Collected data:
(* ===== verification/Manifest.v ===== *)
(** db/version_set.cpp, third part: [LogAndApply], [WriteSnapshot] and [Recover],
    the durable record of versions, and [DBImpl::NewDB].

    The descriptor log is a log writer ([LogFile]) over a file of the environment
    ([Env]); its records are encoded edits ([VersionEdit]), which builders turn
    into versions ([VersionSet]).  Mutexes are not modelled: the caller keeps
    other threads out of [LogAndApply]. *)

From Stdlib Require Import ZArith Lia List Bool String Sorting.Sorted.
From stdpp Require Import sorting.
From S2P Require Import Prelude Lists Coding Slice Comparator Crc32c Filename Env DbFormat LogFile VersionEdit.
From S2P Require Import Version VersionSet.

(** ** Files of the environment under a log writer *)

Record EnvFile {St : Type} (env : EnvOps St) := MkEnvFile { ef_env : St; ef_name : bytes }.
Arguments MkEnvFile {St env}.
Arguments ef_env {St env}.
Arguments ef_name {St env}.

#[global] Instance EnvFile_ops {St : Type} (env : EnvOps St) : FileOps (EnvFile env) := {|
  Append f data := let '(s, st) := file_Append env (ef_env f) (ef_name f) data in (s, MkEnvFile st (ef_name f));
  Flush f := let '(s, st) := file_Flush env (ef_env f) (ef_name f) in (s, MkEnvFile st (ef_name f))
|}.

(** A set with its [descriptor_log_], a writer on a named file ([descriptor_file_]). *)
Record LogState := MkLogState { the_set : VersionSet; descriptor_log_ : option (Writer bytes) }.

Section Manifest.
Context {St : Type} (env : EnvOps St) `{C : Checksum} (ucmp : Comparator) (dbname : bytes).

Definition log_AddRecord (st : St) (log : Writer bytes) (addr : Z) (record : bytes)
    : option (Status * Writer bytes * St) :=
  '(s, w) ← AddRecord (MkWriter (MkEnvFile (env := env) st (dest_ log)) (block_offset_ log) (type_crc_ log)) addr record;
  Some (s, MkWriter (ef_name (dest_ w)) (block_offset_ w) (type_crc_ w), ef_env (dest_ w)).

(** ** WriteSnapshot *)

Definition snapshot_pointers (vs : VersionSet) (edit : VersionEdit) : VersionEdit :=
  fold_left (fun e level =>
    if negb (Slice.empty (compact_pointer vs level))
    then SetCompactPointer e (Z.of_nat level) (InternalKey_DecodeFrom (compact_pointer vs level)) else e)
  (seq 0 num_levels) edit.

Definition snapshot_files (v : Version) (edit : VersionEdit) : VersionEdit :=
  fold_left (fun e level =>
    fold_left (fun e f => AddFile e (Z.of_nat level) (number f) (file_size f) (smallest f) (largest f))
      (level_files v level) e)
  (seq 0 num_levels) edit.

Definition snapshot_edit (vs : VersionSet) : VersionEdit :=
  snapshot_files (current_ vs) (snapshot_pointers vs (SetComparatorName VersionEdit_new (Name ucmp))).

Definition WriteSnapshot (vs : VersionSet) (st : St) (log : Writer bytes) (addr : Z) : option (Status * Writer bytes * St) :=
  log_AddRecord st log addr (EncodeTo (snapshot_edit vs) []).

(** ** LogAndApply *)

(** The edit completed with the numbers of the set; [None]: an assertion fails. *)
Definition complete_edit (vs : VersionSet) (edit : VersionEdit) : option VersionEdit :=
  edit ← (if has_log_number_ edit then
            if (log_number_ vs <=? VersionEdit.log_number_ edit) && (VersionEdit.log_number_ edit <? next_file_number_ vs)
            then Some edit else None
          else Some (SetLogNumber edit (log_number_ vs)));
  let edit := if negb (has_prev_log_number_ edit) then SetPrevLogNumber edit (prev_log_number_ vs) else edit in
  Some (SetLastSequence (SetNextFile edit (next_file_number_ vs)) (last_sequence_ vs)).

(** The builder applied to the current version: the set with the edit's
    compaction pointers, and the new version. *)
Definition build_version (vs : VersionSet) (edit : VersionEdit) : option (VersionSet * Version) :=
  v ← SaveTo ucmp (Apply ucmp (Builder_new (current_ vs)) edit);
  Some (MkVersionSet (next_file_number_ vs) (manifest_file_number_ vs) (last_sequence_ vs) (log_number_ vs)
          (prev_log_number_ vs) (Apply_pointers (compact_pointer_ vs) edit) (current_ vs),
        Finalize v).

(** A new descriptor, holding a snapshot of the set. *)
Definition new_descriptor (vs : VersionSet) (st : St) (t_addr addr : Z) : option (Status * option (Writer bytes) * St) :=
  let new_manifest_file := DescriptorFileName dbname (manifest_file_number_ vs) in
  let '(s, st) := NewWritableFile env st new_manifest_file in
  if ok s then
    '(s, log, st) ← WriteSnapshot vs st (Writer_new t_addr new_manifest_file) addr;
    Some (s, Some log, st)
  else Some (s, None, st).

(** [AddRecord] and [Sync], when all went well so far. *)
Definition log_edit (s : Status) (log : option (Writer bytes)) (st : St) (edit : VersionEdit) (addr : Z)
    : option (Status * option (Writer bytes) * St) :=
  if ok s then
    log ← log;
    '(s, log, st) ← log_AddRecord st log addr (EncodeTo edit []);
    let '(s, st) := if ok s then file_Sync env st (dest_ log) else (s, st) in
    Some (s, Some log, st)
  else Some (s, log, st).

(** [log_number_] and [prev_log_number_] of the edit, and the new version. *)
Definition install (vs : VersionSet) (edit : VersionEdit) (v : Version) : VersionSet :=
  MkVersionSet (next_file_number_ vs) (manifest_file_number_ vs) (last_sequence_ vs)
    (VersionEdit.log_number_ edit) (VersionEdit.prev_log_number_ edit) (compact_pointer_ vs) v.

(** [t_addr], [a_snapshot] and [a_record] are the addresses of the buffers that
    are checksummed. *)
Definition LogAndApply (m : LogState) (st : St) (edit : VersionEdit) (t_addr a_snapshot a_record : Z)
    : option (Status * LogState * St) :=
  edit ← complete_edit (the_set m) edit;
  '(vs, v) ← build_version (the_set m) edit;
  let fresh := match descriptor_log_ m with Some _ => false | None => true end in
  '(s, log, st) ← (if fresh then new_descriptor vs st t_addr a_snapshot
                   else Some (Status_OK, descriptor_log_ m, st));
  '(s, log, st) ← log_edit s log st edit a_record;
  let '(s, st) := if ok s && fresh then SetCurrentFile env st dbname (manifest_file_number_ vs) else (s, st) in
  if ok s then Some (s, MkLogState (install vs edit v) log, st)
  else if fresh then
    Some (s, MkLogState vs None, (env_DeleteFile env st (DescriptorFileName dbname (manifest_file_number_ vs))).2)
  else Some (s, MkLogState vs log, st).

(** ** Recover *)

(** The locals of [Recover]: [s], the numbers with their [have_] flags, the
    builder, and the set's compaction pointers, which [Apply] changes. *)
Record recovery := MkRecovery {
  r_status : Status;
  r_log_number : option Z;
  r_prev_log_number : option Z;
  r_next_file : option Z;
  r_last_sequence : option Z;
  r_builder : Builder;
  r_pointers : list bytes
}.

Definition with_r_status (x : recovery) (s : Status) : recovery :=
  MkRecovery s (r_log_number x) (r_prev_log_number x) (r_next_file x) (r_last_sequence x) (r_builder x) (r_pointers x).

(** [LogReporter::Corruption] for each report of the reader. *)
Definition note_reports (x : recovery) (reports : list (Z * Status)) : recovery :=
  fold_left (fun x rep => if ok (r_status x) then with_r_status x rep.2 else x) reports x.

Definition mismatch (name : bytes) : Status :=
  Status_InvalidArgument (name ++ str " does not match existing comparator ") (Name ucmp).

(** The body of the loop over records. *)
Definition Recover_record (x : recovery) (record : bytes) : option recovery :=
  '(s, edit) ← DecodeFrom VersionEdit_new record;
  let s := if ok s && has_comparator_ edit && negb (bool_decide (comparator_ edit = Name ucmp))
           then mismatch (comparator_ edit) else s in
  let num (has : bool) (n : Z) (old : option Z) := if has then Some n else old in
  Some (MkRecovery s
    (num (has_log_number_ edit) (VersionEdit.log_number_ edit) (r_log_number x))
    (num (has_prev_log_number_ edit) (VersionEdit.prev_log_number_ edit) (r_prev_log_number x))
    (num (has_next_file_number_ edit) (VersionEdit.next_file_number_ edit) (r_next_file x))
    (num (has_last_sequence_ edit) (VersionEdit.last_sequence_ edit) (r_last_sequence x))
    (if ok s then Apply ucmp (r_builder x) edit else r_builder x)
    (if ok s then Apply_pointers (r_pointers x) edit else r_pointers x)).

(** [while (reader.ReadRecord(&record, &scratch) && s.ok())] *)
Fixpoint Recover_loop (fuel : nat) (r : Reader) (record scratch : bytes) (x : recovery) : option recovery :=
  match fuel with
  | O => None
  | S fuel =>
      '(got, record, scratch, r') ← ReadRecord r record scratch;
      let x := note_reports x (drop (length (reports r)) (reports r')) in
      if (got : bool) && ok (r_status x) then
        x ← Recover_record x record;
        Recover_loop fuel r' record scratch x
      else Some x
  end.

(** What follows the loop. *)
Definition Recover_finish (vs : VersionSet) (x : recovery) : option (Status * VersionSet) :=
  let vs := MkVersionSet (next_file_number_ vs) (manifest_file_number_ vs) (last_sequence_ vs) (log_number_ vs)
              (prev_log_number_ vs) (r_pointers x) (current_ vs) in
  if negb (ok (r_status x)) then Some (r_status x, vs)
  else
    let missing :=
      match r_next_file x, r_log_number x, r_last_sequence x with
      | None, _, _ => Some "no meta-nextfile entry in descriptor"%string
      | _, None, _ => Some "no meta-lognumber entry in descriptor"%string
      | _, _, None => Some "no last-sequence-number entry in descriptor"%string
      | _, _, _ => None
      end in
    let prev_log_number := default 0 (r_prev_log_number x) in
    let log_number := default 0 (r_log_number x) in
    let vs := MarkFileNumberUsed (MarkFileNumberUsed vs prev_log_number) log_number in
    match missing with
    | Some msg => Some (Status_Corruption (str msg) [], vs)
    | None =>
        let next_file := default 0 (r_next_file x) in
        v ← SaveTo ucmp (r_builder x);
        Some (Status_OK, MkVersionSet (u64 (next_file + 1)) next_file (default 0 (r_last_sequence x)) log_number
                           prev_log_number (compact_pointer_ vs) (Finalize v))
    end.

(** The loop consumes bytes of the file: its length plus two is enough fuel.
    [store] is the address of the reader's buffer, [lro] and [eob] its
    uninitialised fields. *)
Definition Recover (vs : VersionSet) (st : St) (store lro eob : Z) : option (Status * VersionSet * St) :=
  '(s, current, st) ← ReadFileToString env st (CurrentFileName dbname);
  if negb (ok s) then Some (s, vs, st)
  else if Slice.empty current || negb (bool_decide (last current = Some Byte.x0a)) then
    Some (Status_Corruption (str "CURRENT file does not end with newline") [], vs, st)
  else
    let current := take (length current - 1) current in
    let dscname := dbname ++ str "/" ++ current in
    let '(s, file, st) := NewSequentialFile env st dscname in
    if negb (ok s) then Some (s, vs, st)
    else
      x ← Recover_loop (length (sf_data file) + 2) (Reader_new file true true store 0 lro eob) [] []
            (MkRecovery s None None None None (Builder_new (current_ vs)) (compact_pointer_ vs));
      '(s, vs) ← Recover_finish vs x;
      Some (s, vs, st).

(** ** DBImpl::NewDB *)

Definition new_db_edit : VersionEdit :=
  SetLastSequence (SetNextFile (SetLogNumber (SetComparatorName VersionEdit_new (Name ucmp)) 0) 2) 0.

Definition NewDB (st : St) (t_addr a_record : Z) : option (Status * St) :=
  let manifest := DescriptorFileName dbname 1 in
  let '(s, st) := NewWritableFile env st manifest in
  if negb (ok s) then Some (s, st)
  else
    '(s, _, st) ← log_AddRecord st (Writer_new t_addr manifest) a_record (EncodeTo new_db_edit []);
    let '(s, st) := if ok s then file_Close env st manifest else (s, st) in
    if ok s then Some (SetCurrentFile env st dbname 1)
    else Some (s, (env_DeleteFile env st manifest).2).

End Manifest.

(** ** Lemmas: replaying edits

    A builder that applies all edits to the first version saves the files that
    saving after each edit leads to, as long as no file number is added to a level
    twice. *)

(** What the manifest records of a file. *)
Definition meta (f : FileMetaData) : FileMetaData := FileMetaData_new (number f) (file_size f) (smallest f) (largest f).

Definition new_at (level : nat) (e : VersionEdit) : list FileMetaData :=
  map (fun n => meta n.2) (base.filter (fun n => Z.to_nat n.1 = level) (new_files_ e)).

(** The files a level can be made of. *)
Definition sources (level : nat) (v : Version) (edits : list VersionEdit) : list FileMetaData :=
  map meta (level_files v level) ++ concat (map (new_at level) edits).

Lemma sources_snoc level v edits e : sources level v (edits ++ [e]) = sources level v edits ++ new_at level e.
Proof. unfold sources. rewrite map_app, concat_app. cbn. by rewrite app_nil_r, app_assoc. Qed.

Lemma map_number_meta l : map number (map meta l) = map number l.
Proof. rewrite map_map. by apply map_ext. Qed.

Section Replay.
Context (ucmp : Comparator) `{!ComparatorLaws ucmp any_key}.
Abbreviation Apply := (Apply ucmp).

(** The files [l] saved from [S], whose numbers are [N]. *)
Record saved (S : list FileMetaData) (N : gset Z) (l : list FileMetaData) : Prop := {
  sv_sorted : StronglySorted (by_smallest_le ucmp) l;
  sv_nodup : NoDup (map number l);
  sv_numbers : numbers l = N;
  sv_from : forall f, f ∈ l -> meta f ∈ S
}.

Lemma NoDup_number_inj S f g : NoDup (map number S) -> f ∈ S -> g ∈ S -> number f = number g -> f = g.
Proof.
  intros Hn [i Hi]%list_elem_of_lookup [j Hj]%list_elem_of_lookup E.
  assert (i = j) as ->; [|congruence].
  eapply NoDup_lookup; [exact Hn| |]; rewrite list_lookup_fmap; [by rewrite Hi|by rewrite Hj, E].
Qed.

Lemma by_smallest_meta f g : BySmallestKey ucmp (meta f) (meta g) = BySmallestKey ucmp f g.
Proof. done. Qed.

Task goal: Scan the entries above for the line containing "r_last_sequence : option Z;", and copy it and all lines after it exactly, down to and including the line containing "(** The body of the loop over records. *)".

Exercise solution:
  r_last_sequence : option Z;
  r_builder : Builder;
  r_pointers : list bytes
}.

Definition with_r_status (x : recovery) (s : Status) : recovery :=
  MkRecovery s (r_log_number x) (r_prev_log_number x) (r_next_file x) (r_last_sequence x) (r_builder x) (r_pointers x).

(** [LogReporter::Corruption] for each report of the reader. *)
Definition note_reports (x : recovery) (reports : list (Z * Status)) : recovery :=
  fold_left (fun x rep => if ok (r_status x) then with_r_status x rep.2 else x) reports x.

Definition mismatch (name : bytes) : Status :=
  Status_InvalidArgument (name ++ str " does not match existing comparator ") (Name ucmp).

(** The body of the loop over records. *)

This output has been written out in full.